:: Work instructions ::
Your task is to copy the lines of the data below from the line holding "Lemma disjoint_pas memory" through the line holding "revert pas. induction", inclusive, exactly and with nothing added.

:: Material provided ::
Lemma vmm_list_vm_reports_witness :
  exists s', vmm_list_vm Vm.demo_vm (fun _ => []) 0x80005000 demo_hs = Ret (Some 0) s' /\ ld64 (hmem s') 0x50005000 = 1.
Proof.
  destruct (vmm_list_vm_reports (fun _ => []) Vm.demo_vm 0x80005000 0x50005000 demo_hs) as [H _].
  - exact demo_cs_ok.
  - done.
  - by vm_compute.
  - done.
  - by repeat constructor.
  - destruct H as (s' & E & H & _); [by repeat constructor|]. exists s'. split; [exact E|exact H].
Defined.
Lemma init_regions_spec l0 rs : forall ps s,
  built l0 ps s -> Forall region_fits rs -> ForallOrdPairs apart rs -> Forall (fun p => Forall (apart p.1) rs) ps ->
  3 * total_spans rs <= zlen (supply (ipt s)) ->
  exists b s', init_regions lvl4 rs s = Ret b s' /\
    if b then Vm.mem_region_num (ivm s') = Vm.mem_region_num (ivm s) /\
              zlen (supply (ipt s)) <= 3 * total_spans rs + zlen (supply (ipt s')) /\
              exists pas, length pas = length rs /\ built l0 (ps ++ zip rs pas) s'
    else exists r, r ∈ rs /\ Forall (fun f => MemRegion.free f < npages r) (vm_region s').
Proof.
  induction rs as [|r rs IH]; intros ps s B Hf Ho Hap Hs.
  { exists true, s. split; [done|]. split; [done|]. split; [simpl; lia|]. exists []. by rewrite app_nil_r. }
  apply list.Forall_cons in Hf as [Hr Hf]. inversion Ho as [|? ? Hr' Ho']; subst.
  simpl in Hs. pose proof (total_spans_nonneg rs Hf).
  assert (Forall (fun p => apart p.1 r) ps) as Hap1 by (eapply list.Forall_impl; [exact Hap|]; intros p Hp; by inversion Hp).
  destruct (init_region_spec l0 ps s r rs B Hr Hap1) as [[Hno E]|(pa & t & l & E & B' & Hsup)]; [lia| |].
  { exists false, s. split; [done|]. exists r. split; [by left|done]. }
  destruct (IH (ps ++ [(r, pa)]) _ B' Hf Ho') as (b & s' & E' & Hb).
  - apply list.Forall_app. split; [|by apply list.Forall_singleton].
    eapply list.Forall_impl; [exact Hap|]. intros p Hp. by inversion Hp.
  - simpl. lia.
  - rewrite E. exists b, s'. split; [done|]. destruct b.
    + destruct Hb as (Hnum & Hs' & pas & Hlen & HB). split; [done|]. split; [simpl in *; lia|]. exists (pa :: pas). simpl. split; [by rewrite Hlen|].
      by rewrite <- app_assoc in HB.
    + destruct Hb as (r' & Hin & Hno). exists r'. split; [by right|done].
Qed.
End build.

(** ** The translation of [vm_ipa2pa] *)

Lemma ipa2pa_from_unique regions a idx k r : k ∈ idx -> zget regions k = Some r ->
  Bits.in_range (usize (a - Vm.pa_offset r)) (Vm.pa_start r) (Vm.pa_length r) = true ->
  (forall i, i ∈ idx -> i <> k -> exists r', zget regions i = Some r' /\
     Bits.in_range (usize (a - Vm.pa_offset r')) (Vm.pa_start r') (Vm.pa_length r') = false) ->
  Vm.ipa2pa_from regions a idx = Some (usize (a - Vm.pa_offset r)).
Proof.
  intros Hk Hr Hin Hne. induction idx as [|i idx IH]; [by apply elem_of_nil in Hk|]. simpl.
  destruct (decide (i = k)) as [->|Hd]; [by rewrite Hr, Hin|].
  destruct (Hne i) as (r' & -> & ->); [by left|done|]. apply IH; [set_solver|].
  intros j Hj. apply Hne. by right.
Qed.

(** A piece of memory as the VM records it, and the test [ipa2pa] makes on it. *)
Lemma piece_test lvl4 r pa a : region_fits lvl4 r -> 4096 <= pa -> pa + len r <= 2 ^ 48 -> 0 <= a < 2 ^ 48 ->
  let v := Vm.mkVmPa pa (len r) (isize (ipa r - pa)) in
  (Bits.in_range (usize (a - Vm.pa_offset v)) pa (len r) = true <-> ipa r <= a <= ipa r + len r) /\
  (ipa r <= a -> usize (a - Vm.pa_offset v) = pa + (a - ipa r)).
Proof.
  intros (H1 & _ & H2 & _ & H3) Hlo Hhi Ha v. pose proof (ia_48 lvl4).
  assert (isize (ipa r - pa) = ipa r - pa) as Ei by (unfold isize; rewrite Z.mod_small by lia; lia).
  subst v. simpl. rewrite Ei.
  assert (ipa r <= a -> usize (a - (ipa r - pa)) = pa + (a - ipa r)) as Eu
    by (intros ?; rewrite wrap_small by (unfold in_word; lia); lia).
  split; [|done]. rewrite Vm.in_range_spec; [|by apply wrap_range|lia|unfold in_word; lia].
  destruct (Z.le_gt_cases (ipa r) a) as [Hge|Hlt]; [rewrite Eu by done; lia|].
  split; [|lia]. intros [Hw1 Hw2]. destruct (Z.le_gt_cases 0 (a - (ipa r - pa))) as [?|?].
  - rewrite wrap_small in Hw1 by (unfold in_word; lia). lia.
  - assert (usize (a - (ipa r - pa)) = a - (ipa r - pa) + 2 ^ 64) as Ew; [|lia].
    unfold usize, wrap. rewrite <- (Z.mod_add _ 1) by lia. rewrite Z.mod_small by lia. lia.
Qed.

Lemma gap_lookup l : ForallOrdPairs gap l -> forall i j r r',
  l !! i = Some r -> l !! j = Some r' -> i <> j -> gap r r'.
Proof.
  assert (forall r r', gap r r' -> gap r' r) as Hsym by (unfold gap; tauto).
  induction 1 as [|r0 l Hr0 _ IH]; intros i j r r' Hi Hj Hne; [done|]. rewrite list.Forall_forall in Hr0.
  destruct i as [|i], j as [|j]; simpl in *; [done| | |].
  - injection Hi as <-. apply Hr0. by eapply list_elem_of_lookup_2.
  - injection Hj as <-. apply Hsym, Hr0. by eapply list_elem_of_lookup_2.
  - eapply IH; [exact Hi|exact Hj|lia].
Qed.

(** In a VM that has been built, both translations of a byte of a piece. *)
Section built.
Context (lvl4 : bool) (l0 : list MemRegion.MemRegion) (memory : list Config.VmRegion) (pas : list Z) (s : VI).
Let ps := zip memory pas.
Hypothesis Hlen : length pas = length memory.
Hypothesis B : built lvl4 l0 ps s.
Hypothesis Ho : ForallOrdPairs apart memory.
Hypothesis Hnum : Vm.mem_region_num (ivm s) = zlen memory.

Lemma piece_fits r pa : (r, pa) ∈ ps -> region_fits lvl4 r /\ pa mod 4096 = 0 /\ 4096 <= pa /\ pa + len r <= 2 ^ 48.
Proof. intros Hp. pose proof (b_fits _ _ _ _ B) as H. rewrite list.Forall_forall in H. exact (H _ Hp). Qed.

* * *

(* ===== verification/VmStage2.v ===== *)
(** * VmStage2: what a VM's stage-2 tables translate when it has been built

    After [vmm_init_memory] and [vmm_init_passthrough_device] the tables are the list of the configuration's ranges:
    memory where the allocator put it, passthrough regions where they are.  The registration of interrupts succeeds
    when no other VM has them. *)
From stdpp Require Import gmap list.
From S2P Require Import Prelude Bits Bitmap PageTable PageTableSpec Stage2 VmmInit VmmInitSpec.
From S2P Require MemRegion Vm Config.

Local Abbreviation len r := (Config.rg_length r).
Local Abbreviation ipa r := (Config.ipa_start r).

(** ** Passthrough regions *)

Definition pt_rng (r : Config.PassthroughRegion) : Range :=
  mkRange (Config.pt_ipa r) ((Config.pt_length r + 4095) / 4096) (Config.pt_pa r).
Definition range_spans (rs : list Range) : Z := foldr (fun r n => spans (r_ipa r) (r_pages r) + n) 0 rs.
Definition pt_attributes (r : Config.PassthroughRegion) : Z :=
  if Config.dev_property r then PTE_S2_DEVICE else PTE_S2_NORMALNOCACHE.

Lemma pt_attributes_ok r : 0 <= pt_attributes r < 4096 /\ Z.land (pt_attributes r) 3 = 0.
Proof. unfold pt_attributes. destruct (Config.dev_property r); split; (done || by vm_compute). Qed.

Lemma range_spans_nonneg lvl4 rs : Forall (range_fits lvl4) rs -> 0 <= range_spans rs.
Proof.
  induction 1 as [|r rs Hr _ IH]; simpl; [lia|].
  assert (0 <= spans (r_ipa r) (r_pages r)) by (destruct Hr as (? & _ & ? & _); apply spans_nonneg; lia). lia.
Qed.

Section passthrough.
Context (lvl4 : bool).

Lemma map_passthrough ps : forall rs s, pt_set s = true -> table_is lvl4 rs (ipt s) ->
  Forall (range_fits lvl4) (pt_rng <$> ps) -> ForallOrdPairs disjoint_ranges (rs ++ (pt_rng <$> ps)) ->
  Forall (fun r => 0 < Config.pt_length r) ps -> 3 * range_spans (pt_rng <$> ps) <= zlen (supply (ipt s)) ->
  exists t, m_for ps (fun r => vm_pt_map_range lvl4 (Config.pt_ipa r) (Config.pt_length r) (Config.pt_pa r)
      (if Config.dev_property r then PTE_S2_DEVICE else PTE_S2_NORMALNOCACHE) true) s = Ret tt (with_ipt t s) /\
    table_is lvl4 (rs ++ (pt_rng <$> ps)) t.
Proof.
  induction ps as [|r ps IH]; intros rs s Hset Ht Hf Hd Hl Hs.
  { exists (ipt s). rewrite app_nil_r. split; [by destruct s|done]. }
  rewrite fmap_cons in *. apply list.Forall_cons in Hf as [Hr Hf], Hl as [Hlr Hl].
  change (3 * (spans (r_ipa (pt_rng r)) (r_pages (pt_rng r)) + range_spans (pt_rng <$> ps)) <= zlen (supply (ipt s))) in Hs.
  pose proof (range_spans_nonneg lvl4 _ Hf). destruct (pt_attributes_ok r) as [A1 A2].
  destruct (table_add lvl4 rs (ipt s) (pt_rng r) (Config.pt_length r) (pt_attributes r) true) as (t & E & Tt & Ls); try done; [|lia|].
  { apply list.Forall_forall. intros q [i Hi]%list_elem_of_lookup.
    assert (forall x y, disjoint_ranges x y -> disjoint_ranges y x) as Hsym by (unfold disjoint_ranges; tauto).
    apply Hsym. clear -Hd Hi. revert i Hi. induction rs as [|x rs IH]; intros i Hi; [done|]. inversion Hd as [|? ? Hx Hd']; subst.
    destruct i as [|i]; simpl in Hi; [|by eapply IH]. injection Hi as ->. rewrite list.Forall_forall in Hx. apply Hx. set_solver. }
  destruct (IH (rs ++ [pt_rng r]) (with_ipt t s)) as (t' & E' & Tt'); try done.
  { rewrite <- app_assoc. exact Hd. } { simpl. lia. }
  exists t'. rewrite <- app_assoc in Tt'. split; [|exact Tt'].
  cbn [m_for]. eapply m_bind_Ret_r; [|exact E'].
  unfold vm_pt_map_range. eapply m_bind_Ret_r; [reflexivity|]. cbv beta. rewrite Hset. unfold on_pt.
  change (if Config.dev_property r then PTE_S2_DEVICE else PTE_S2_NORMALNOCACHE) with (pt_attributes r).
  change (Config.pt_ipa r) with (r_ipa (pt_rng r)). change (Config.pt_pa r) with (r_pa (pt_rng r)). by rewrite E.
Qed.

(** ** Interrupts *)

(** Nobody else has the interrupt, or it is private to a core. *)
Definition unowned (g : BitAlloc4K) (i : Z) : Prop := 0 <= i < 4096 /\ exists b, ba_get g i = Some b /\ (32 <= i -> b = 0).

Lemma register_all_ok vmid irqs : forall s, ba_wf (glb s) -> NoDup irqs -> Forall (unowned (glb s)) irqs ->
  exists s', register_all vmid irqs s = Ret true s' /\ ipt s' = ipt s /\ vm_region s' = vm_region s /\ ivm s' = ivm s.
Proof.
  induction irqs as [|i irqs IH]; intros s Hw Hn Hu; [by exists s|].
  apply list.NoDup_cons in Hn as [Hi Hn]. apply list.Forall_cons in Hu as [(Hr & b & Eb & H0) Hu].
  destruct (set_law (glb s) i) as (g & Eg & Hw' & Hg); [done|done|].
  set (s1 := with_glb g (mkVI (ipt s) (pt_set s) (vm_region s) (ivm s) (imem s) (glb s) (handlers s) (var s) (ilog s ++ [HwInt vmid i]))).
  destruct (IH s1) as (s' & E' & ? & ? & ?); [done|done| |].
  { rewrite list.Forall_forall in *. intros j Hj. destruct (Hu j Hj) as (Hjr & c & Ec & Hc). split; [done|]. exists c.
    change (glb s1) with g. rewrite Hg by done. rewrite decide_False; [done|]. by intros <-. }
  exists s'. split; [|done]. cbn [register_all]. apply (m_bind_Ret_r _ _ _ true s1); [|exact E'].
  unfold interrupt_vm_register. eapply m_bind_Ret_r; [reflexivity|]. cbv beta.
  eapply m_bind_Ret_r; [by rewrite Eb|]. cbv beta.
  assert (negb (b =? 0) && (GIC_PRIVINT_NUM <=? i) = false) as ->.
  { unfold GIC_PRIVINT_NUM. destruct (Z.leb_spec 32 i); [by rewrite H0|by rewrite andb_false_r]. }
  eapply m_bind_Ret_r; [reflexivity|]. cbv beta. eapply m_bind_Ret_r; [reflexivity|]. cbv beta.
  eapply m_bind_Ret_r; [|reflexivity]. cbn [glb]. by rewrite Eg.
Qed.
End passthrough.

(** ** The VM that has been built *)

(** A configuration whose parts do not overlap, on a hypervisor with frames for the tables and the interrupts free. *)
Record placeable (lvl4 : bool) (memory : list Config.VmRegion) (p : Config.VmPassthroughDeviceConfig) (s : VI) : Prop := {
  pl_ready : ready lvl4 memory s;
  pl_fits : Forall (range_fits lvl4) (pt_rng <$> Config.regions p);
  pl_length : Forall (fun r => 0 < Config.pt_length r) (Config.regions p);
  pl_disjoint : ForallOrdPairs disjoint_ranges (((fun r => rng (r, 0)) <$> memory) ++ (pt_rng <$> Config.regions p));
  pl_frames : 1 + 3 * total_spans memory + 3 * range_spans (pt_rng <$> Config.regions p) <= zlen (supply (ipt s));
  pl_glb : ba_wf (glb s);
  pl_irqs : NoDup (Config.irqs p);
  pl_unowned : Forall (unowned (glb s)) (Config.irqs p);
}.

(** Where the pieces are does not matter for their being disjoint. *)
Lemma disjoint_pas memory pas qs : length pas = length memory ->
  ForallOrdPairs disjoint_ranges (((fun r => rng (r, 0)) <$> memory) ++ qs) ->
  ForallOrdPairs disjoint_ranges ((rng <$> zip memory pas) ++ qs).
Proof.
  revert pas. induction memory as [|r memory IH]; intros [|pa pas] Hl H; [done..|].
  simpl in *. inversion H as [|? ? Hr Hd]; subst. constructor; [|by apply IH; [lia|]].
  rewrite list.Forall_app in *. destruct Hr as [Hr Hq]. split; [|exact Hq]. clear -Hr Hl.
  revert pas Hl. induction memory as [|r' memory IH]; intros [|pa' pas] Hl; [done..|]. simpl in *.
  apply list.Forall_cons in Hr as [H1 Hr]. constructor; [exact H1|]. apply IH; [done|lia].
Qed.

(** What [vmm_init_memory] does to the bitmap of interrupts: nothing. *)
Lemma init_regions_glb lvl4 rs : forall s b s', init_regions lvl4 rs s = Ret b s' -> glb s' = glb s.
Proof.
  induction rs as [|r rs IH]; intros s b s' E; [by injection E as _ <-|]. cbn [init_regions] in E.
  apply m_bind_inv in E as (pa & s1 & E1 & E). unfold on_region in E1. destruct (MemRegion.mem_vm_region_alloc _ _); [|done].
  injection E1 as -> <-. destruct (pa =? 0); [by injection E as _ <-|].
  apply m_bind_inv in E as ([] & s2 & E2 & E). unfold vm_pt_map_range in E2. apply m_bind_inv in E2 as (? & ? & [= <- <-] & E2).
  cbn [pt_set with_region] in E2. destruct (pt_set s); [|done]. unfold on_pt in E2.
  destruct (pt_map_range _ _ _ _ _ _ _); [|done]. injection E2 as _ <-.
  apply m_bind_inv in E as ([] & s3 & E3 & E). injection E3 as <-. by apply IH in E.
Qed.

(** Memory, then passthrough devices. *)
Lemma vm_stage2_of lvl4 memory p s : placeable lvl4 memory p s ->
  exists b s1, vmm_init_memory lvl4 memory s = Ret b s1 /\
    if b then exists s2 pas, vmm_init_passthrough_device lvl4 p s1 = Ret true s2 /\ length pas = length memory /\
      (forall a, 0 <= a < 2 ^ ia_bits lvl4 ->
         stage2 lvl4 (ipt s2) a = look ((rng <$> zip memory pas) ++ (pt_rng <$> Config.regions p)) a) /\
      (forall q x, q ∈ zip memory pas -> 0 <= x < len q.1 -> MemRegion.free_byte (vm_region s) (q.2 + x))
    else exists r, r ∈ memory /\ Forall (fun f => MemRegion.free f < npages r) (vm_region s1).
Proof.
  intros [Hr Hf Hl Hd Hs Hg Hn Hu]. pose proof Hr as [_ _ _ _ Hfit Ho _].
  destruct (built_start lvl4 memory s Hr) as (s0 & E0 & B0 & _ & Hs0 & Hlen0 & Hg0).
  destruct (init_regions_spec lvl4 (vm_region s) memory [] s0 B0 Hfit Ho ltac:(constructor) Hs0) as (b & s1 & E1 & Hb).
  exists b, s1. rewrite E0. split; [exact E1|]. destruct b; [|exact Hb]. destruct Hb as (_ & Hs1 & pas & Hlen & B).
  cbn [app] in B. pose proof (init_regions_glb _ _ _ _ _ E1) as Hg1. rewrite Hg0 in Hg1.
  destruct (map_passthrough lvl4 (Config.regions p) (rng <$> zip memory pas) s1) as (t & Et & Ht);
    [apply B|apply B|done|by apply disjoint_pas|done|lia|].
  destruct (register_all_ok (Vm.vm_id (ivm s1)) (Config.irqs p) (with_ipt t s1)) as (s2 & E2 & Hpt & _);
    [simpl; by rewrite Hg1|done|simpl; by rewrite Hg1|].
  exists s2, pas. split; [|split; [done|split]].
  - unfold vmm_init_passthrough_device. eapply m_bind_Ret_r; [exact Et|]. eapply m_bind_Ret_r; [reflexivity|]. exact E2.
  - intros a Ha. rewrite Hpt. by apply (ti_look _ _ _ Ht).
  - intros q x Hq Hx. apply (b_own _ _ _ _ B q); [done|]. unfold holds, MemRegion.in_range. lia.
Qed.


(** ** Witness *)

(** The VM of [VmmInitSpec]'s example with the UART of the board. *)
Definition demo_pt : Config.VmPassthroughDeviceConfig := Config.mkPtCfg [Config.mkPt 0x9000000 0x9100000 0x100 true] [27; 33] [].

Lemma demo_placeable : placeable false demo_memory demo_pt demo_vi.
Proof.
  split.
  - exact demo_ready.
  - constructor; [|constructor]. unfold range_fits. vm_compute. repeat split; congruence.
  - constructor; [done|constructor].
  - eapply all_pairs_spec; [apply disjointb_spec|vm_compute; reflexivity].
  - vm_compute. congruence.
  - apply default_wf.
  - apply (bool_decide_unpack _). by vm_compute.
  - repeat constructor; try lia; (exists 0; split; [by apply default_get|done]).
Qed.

...

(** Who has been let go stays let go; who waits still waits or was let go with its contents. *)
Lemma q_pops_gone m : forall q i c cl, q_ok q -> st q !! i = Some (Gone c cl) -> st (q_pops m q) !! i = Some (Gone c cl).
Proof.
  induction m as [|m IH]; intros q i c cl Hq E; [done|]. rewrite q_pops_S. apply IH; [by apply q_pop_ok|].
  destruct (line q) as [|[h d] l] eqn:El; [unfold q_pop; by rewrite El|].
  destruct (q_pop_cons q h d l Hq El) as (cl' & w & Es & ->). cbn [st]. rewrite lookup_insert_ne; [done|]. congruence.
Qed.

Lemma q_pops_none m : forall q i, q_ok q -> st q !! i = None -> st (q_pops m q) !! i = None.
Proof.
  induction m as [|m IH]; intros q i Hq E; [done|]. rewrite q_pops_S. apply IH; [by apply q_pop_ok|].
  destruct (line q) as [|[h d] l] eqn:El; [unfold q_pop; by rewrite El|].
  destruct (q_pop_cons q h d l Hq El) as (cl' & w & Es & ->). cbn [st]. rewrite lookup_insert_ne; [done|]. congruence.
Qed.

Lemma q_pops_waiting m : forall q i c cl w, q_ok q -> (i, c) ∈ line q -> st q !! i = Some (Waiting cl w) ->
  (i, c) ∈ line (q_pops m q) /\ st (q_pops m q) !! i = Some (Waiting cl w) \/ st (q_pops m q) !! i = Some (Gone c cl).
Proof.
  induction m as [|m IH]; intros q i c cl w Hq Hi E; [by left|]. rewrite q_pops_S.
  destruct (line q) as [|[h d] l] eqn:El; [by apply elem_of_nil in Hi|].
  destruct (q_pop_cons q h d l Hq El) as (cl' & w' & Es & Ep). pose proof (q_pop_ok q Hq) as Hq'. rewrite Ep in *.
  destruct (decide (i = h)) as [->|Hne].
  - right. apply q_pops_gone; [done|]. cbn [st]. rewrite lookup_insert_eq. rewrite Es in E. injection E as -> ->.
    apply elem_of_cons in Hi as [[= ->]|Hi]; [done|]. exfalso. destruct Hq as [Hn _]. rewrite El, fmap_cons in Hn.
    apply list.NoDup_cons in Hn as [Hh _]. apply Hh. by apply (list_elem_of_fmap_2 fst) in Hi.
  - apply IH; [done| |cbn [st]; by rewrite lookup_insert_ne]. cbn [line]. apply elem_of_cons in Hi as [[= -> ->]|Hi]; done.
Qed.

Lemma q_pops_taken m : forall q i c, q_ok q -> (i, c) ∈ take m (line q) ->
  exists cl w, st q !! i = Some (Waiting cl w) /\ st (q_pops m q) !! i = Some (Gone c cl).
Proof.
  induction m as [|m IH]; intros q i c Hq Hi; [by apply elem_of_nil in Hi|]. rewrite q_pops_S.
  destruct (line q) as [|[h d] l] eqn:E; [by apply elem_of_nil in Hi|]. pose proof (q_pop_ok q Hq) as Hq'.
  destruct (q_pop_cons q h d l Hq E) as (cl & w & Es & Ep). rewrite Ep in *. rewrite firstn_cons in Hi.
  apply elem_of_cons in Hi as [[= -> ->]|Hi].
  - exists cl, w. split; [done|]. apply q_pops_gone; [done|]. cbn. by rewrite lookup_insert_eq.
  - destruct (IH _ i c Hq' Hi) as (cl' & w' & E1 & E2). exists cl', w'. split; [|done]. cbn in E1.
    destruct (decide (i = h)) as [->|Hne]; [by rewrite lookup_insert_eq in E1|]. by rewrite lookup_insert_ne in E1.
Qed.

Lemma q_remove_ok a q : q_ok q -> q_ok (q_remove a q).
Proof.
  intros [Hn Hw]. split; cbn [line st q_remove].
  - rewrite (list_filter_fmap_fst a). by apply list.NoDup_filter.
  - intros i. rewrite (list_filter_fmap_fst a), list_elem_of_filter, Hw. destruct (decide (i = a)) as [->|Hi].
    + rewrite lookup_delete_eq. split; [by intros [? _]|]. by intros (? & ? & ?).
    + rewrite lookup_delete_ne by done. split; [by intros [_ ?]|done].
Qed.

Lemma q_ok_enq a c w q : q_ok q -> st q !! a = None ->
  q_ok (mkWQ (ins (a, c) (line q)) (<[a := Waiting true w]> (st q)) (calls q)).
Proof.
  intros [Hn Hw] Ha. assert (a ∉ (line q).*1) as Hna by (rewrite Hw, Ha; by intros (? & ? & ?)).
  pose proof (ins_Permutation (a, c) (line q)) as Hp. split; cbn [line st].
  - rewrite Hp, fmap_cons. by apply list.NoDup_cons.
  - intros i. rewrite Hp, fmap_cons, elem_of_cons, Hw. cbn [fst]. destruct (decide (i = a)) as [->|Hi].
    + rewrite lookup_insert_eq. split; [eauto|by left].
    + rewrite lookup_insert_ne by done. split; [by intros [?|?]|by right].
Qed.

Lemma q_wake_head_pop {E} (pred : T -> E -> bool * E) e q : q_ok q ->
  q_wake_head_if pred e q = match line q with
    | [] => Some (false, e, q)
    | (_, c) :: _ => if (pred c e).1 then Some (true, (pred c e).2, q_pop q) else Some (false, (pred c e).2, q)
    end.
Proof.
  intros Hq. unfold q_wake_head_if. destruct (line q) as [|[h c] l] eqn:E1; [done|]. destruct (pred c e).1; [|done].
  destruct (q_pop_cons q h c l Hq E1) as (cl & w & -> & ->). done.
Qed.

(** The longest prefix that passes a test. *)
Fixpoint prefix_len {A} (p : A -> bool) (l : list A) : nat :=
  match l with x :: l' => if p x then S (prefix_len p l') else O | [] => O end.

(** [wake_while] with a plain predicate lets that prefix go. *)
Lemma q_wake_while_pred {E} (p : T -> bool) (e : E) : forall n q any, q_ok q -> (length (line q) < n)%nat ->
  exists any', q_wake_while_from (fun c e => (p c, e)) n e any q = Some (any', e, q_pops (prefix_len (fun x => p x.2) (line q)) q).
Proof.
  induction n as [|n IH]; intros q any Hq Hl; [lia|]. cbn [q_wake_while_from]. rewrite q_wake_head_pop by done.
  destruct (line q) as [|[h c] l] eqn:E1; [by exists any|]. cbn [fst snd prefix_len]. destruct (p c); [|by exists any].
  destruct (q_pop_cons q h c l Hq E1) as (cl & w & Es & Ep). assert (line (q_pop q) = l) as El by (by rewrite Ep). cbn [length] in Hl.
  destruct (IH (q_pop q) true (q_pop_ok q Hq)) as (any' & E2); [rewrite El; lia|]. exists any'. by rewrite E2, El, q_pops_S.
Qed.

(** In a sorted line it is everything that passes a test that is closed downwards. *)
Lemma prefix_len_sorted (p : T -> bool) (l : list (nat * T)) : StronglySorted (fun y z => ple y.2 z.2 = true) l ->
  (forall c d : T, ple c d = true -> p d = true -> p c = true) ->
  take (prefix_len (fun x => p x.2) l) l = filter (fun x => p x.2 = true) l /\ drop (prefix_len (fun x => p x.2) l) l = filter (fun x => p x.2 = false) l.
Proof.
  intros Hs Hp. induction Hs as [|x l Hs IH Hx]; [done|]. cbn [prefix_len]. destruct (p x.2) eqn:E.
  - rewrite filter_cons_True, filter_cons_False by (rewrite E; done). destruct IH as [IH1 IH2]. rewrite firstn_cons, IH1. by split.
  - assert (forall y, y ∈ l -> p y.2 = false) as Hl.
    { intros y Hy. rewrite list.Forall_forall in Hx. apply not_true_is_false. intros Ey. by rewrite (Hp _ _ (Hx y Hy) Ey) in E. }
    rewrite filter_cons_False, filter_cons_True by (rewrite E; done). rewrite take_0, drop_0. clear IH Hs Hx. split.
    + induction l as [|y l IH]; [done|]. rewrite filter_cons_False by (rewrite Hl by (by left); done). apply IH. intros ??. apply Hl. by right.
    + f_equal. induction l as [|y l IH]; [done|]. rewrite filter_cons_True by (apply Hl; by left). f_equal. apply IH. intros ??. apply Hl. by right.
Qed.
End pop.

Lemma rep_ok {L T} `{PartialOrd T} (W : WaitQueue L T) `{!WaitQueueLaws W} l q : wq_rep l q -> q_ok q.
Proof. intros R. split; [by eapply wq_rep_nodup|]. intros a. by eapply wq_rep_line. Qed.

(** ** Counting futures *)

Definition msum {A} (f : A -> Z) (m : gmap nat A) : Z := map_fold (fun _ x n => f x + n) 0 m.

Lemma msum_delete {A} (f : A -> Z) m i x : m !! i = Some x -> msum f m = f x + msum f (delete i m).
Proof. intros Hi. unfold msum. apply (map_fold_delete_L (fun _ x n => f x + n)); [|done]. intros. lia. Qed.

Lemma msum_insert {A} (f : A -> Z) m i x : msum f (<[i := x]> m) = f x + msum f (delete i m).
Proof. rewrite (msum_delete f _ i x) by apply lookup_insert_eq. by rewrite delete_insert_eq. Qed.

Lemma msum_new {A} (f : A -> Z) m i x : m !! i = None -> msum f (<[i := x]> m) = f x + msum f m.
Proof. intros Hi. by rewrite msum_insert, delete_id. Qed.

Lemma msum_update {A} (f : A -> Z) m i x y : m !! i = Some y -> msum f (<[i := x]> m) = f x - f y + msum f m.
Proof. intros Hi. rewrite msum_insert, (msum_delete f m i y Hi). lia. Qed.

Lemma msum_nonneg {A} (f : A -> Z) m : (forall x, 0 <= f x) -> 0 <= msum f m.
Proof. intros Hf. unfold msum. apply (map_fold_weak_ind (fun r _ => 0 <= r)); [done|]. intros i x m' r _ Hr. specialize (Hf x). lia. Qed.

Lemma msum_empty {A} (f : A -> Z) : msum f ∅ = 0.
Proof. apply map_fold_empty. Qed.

:: Output ::
Lemma disjoint_pas memory pas qs : length pas = length memory ->
  ForallOrdPairs disjoint_ranges (((fun r => rng (r, 0)) <$> memory) ++ qs) ->
  ForallOrdPairs disjoint_ranges ((rng <$> zip memory pas) ++ qs).
Proof.
  revert pas. induction memory as [|r memory IH]; intros [|pa pas] Hl H; [done..|].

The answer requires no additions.